*** Extracted entries ***
(** When the control, the target of evaluation and the catalog all name
    assurance levels of the catalog, IsRelevantFor compares positions; with a
    level missing on either side, or no levels in the catalog, the control is
    relevant; a control level the catalog does not list is always relevant,
    and a ToE level it does not list makes every listed control irrelevant. *)
Theorem IsRelevantFor_spec (c : Control) (toe : TargetOfEvaluation) (catalog : Catalog) :
  (Catalog_AssuranceLevels catalog = [] \/ Control_AssuranceLevel c = None \/
   TargetOfEvaluation_AssuranceLevel toe = None -> IsRelevantFor c toe catalog = true) /\
  (forall lc lt nc nt, Catalog_AssuranceLevels catalog <> [] ->
     Control_AssuranceLevel c = Some lc -> TargetOfEvaluation_AssuranceLevel toe = Some lt ->
     level_at catalog lc nc -> level_at catalog lt nt ->
     (IsRelevantFor c toe catalog = true <-> nc <= nt)) /\
  (forall lc lt, Catalog_AssuranceLevels catalog <> [] ->
     Control_AssuranceLevel c = Some lc -> TargetOfEvaluation_AssuranceLevel toe = Some lt ->
     lt ∉ Catalog_AssuranceLevels catalog ->
     (IsRelevantFor c toe catalog = true <-> lc ∉ Catalog_AssuranceLevels catalog)).
Proof.
  unfold IsRelevantFor. split_and!.
  - intros [->|[-> | ->]]; [done| |]; destruct (bool_decide _); try done.
    by destruct (Control_AssuranceLevel c).
  - intros lc lt nc nt Hne -> -> Hc Ht.
    rewrite bool_decide_eq_false_2 by (by destruct (Catalog_AssuranceLevels catalog)).
    rewrite (level_at_index _ _ _ Hc), (level_at_index _ _ _ Ht). rewrite Z.leb_le. lia.
  - intros lc lt Hne -> -> Ht.
    rewrite bool_decide_eq_false_2 by (by destruct (Catalog_AssuranceLevels catalog)).
    apply slices_Index_absent in Ht. rewrite Ht, <-slices_Index_absent, Z.leb_le.
    unfold slices_Index. destruct (index_from_ge (Catalog_AssuranceLevels catalog) 0 lc); lia.
Qed.
(** [where = "WHERE " + strings.Join(query, " AND ")], when there is a query. *)
Definition where_clause (q : list string) : string :=
  match q with [] => "" | _ => "WHERE " +:+ strings_Join q " AND " end.

Definition where_matches `{StorageView DB} t (db : DB) (where_ : string) (args : list any) (r : row t) : option bool :=
  where_hold (db_now db) (pk t r) (col t r) where_ args.

(** [l] holds, for each partition of the selected rows, one row with the
    greatest timestamp of the partition, and nothing else. *)
Definition latest_rows `{StorageView DB} t (q : raw_query) (args : list any) (db : DB) (l : list (row t)) : Prop :=
  let sel := where_matches t db (raw_where q) args in
  (forall r, r ∈ l -> r ∈ rows t db /\ sel r <> Some false) /\
  (forall r, r ∈ rows t db -> sel r = Some true ->
     exists r', r' ∈ l /\ same_part t (raw_part q) r r' /\
                ts_le (col t r "timestamp") (col t r' "timestamp")) /\
  (forall i j r1 r2, l !! i = Some r1 -> l !! j = Some r2 -> same_part t (raw_part q) r1 r2 -> i = j).
(** The rows of a page are the window of the enumeration that the client's token
    and page size ask for. *)
Lemma PaginateStorage_window t req opts conds w page npt w' :
  PaginateStorage t req opts conds w = (Returned (OK (page, npt)), w') ->
  page_of req opts (enumerate t (GetOrderBy req) (GetAsc req) conds (w_db w)) page.
Proof.
  unfold PaginateStorage, paginate, storage_pager, page_of, token_start. db_unfold. go_unfold.
  intros Hrun start Hs Hpos Hsize.
  destruct (if bool_decide _ then _ else _) as [token|e] eqn:Et in Hrun; [|done].
  assert (Hst : PageToken_Start token = start).
  { destruct (bool_decide _); [by simplify_eq|]. rewrite Et in Hs. by simplify_eq. }
  destruct (st_List _ _ _ _ _ _ _) as [l|e] eqn:El; [|done]. rewrite Hst in El.
  assert (Hl : l = page) by (destruct (_ || _); [by simplify_eq|]; destruct (Encode _); by simplify_eq).
  subst l. apply list_ok in El; [|lia..]. by rewrite bool_decide_eq_false_2 in El by lia.
Qed.
End StoredFacts.

Section AllPages.
Context {DB S T : Type} `{StorageLaws DB, !TokenCodec, !TokenCodecLaws}.
Context (t : table) (opts : PaginationOpts) (conds : list any) (w : World DB S T).
Context (req : PaginatedRequest).
Abbreviation all := (enumerate t (GetOrderBy req) (GetAsc req) conds (w_db w)).
Abbreviation size := (page_size opts (GetPageSize req)).

(** A list call backed by the database, and the request with its page token set. *)
Definition list_stored (req : PaginatedRequest) : Go (World DB S T) (res (Page (row t))) :=
  p <-? PaginateStorage t req opts conds ! id ;;
  gok (mkPage (fst p) (snd p)).
(** What a successful cacheControls leaves: exactly the controls of the catalog,
    found again by category name and control id as long as no two of them share
    the combined key, and the cache of every other catalog as it was. *)
Theorem cached_controls_found fuel catalogId w w' :
  cacheControls fuel catalogId w = (Returned (OK tt), w') ->
  exists controls w1,
    ListAllPaginated set_token_controls Page_NextPageToken fuel (mkListControlsRequest catalogId "" None no_paging)
      (fun req => remote (fun n => oc_ListControls n req)) Page_Items w = (Returned (OK controls), w1) /\
    controls <> [] /\
    (NoDup (tag_of <$> controls) -> forall c, c ∈ controls ->
       Control_CategoryName c <> "" -> Control_Id c <> "" ->
       getControl (w_svc w') catalogId (Control_CategoryName c) (Control_Id c) = OK c) /\
    (forall cat id c, getControl (w_svc w') catalogId cat id = OK c ->
       c ∈ controls /\ tag_of c = control_tag cat id) /\
    (forall other cat id, other <> catalogId ->
       getControl (w_svc w') other cat id = getControl (w_svc w1) other cat id).
Proof.
  unfold cacheControls, gguard. destruct (negb (bool_decide (catalogId = ""))) eqn:Ec; [|done].
  apply negb_true_iff, bool_decide_eq_false in Ec.
  intros (controls & w1 & Hl & Hk)%gtry_OK. exists controls, w1. split; [done|].
  destruct (negb (bool_decide (length controls = 0))) eqn:En; [|done].
  apply negb_true_iff, bool_decide_eq_false in En. injection Hk as <-. cbn [w_svc]. unfold getControl, set_controls. cbn [catalogControls].
  rewrite bool_decide_eq_false_2 by done. rewrite lookup_insert_eq.
  split_and!.
  - by intros ->.
  - intros Hnd c Hc Hcat Hid. rewrite !bool_decide_eq_false_2 by done.
    change (control_tag _ _) with (tag_of c). by rewrite control_map_lookup, last_unique_tag.
  - intros cat id c. repeat case_bool_decide; try done. rewrite control_map_lookup.
    destruct (last _) eqn:El; [|done]. intros [= ->].
    apply last_Some_elem_of, list_elem_of_filter in El as [Ht Hin]. done.
  - intros other cat id Hne. by rewrite lookup_insert_ne.
Qed.
(* ===== verification/Streams.v ===== *)
(** api/streams.go: stream channels to other services.

    [StreamsOf] keeps one channel per target; each channel has a buffered Go
    channel that handlers put messages into and a goroutine ([sendLoop]) that
    moves them to the gRPC stream.  The goroutines the component has started are
    part of its state, and the interleavings of handlers and goroutines are the
    steps of [step]. *)

From S2P Require Import Prelude GoRuntime GoStrings.

Definition ErrMissingInitFunc : error := EText "missing stream initializer function".

(** The buffer of the Go channel. *)
Definition channel_cap : nat := 1000.

(** ** State *)

(** The stream handle is [None] after a restart whose init function failed. *)
Record StreamChannelOf (Stream Msg : Type) := mkStreamChannel {
  sc_channel : list Msg;
  sc_stream : option Stream;
  sc_target : string;
  sc_component : string;
  sc_dead : bool;
}.
Arguments mkStreamChannel {Stream Msg}.
Arguments sc_channel {Stream Msg}.
Arguments sc_stream {Stream Msg}.
Arguments sc_target {Stream Msg}.
Arguments sc_component {Stream Msg}.
Arguments sc_dead {Stream Msg}.

(** The goroutines of a channel, named by its target: the loops, a goroutine that
    puts a message back, and a GetStream call that has seen the channel dead and
    is about to restart it. *)
Inductive routine (Msg : Type) :=
| RecvLoop (target : string)
| SendLoop (target : string)
| Requeue (target : string) (m : Msg)
| Restarting (target : string).
Arguments RecvLoop {Msg}.
Arguments SendLoop {Msg}.
Arguments Requeue {Msg}.
Arguments Restarting {Msg}.

#[global] Instance routine_eq_dec {Msg} `{EqDecision Msg} : EqDecision (routine Msg).
Proof. solve_decision. Defined.

Record StreamsOf (Stream Msg : Type) := mkStreams {
  channels : gmap string (StreamChannelOf Stream Msg);
  routines : list (routine Msg);
}.
Arguments mkStreams {Stream Msg}.
Arguments channels {Stream Msg}.
Arguments routines {Stream Msg}.

(** [NewStreamsOf] *)
Definition NewStreamsOf {Stream Msg} : StreamsOf Stream Msg := mkStreams ∅ [].

(** A component of a larger state. *)
Class Field (W F : Type) := { field_get : W -> F; field_set : F -> W -> W }.
Class FieldLaws (W F : Type) `{Field W F} : Prop := {
  field_get_set : forall f w, field_get (field_set f w) = f;
  field_set_set : forall f g w, field_set f (field_set g w) = field_set f w;
}.

Section Streams.
Context {W Stream Msg : Type} `{Field W (StreamsOf Stream Msg)}.
Abbreviation streams := (StreamsOf Stream Msg).
Abbreviation chan := (StreamChannelOf Stream Msg).

Definition st_read {A} (f : streams -> A) : Go W A := fun w => (Returned (f (field_get w)), w).
Definition st_modify (f : streams -> streams) : Go W unit := fun w => (Returned tt, field_set (f (field_get w)) w).

(** The init function of a stream; [None] is the nil function. *)
Definition InitFuncOf := option (string -> Go W (res Stream)).

Definition set_chan (c : chan) (s : streams) : streams :=
  mkStreams (<[sc_target c := c]> (channels s)) (routines s).
Definition go_routine (r : routine Msg) (s : streams) : streams :=
  mkStreams (channels s) (routines s ++ [r]).

Definition revive (str : option Stream) (dead : bool) (c : chan) : chan :=
  mkStreamChannel (sc_channel c) str (sc_target c) (sc_component c) dead.

Definition addStream (target component : string) (init : InitFuncOf) : Go W (res chan) :=
  match init with
  | None => gerr ErrMissingInitFunc
  | Some init =>
      stream <-? init target ! EWrap "could not init stream" ;;
      let c := mkStreamChannel [] (Some stream) target component false in
      st_modify (set_chan c) ;;;
      st_modify (go_routine (RecvLoop target)) ;;;
      st_modify (go_routine (SendLoop target)) ;;;
      gok c
  end.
*** End of Extracted entries ***
▸ **Exercise objective**
Pull out every line of the records above that contains the word "exists".

▸ **Written response**
     exists r', r' ∈ l /\ same_part t (raw_part q) r r' /\
  exists controls w1,
  intros (controls & w1 & Hl & Hk)%gtry_OK. exists controls, w1. split; [done|].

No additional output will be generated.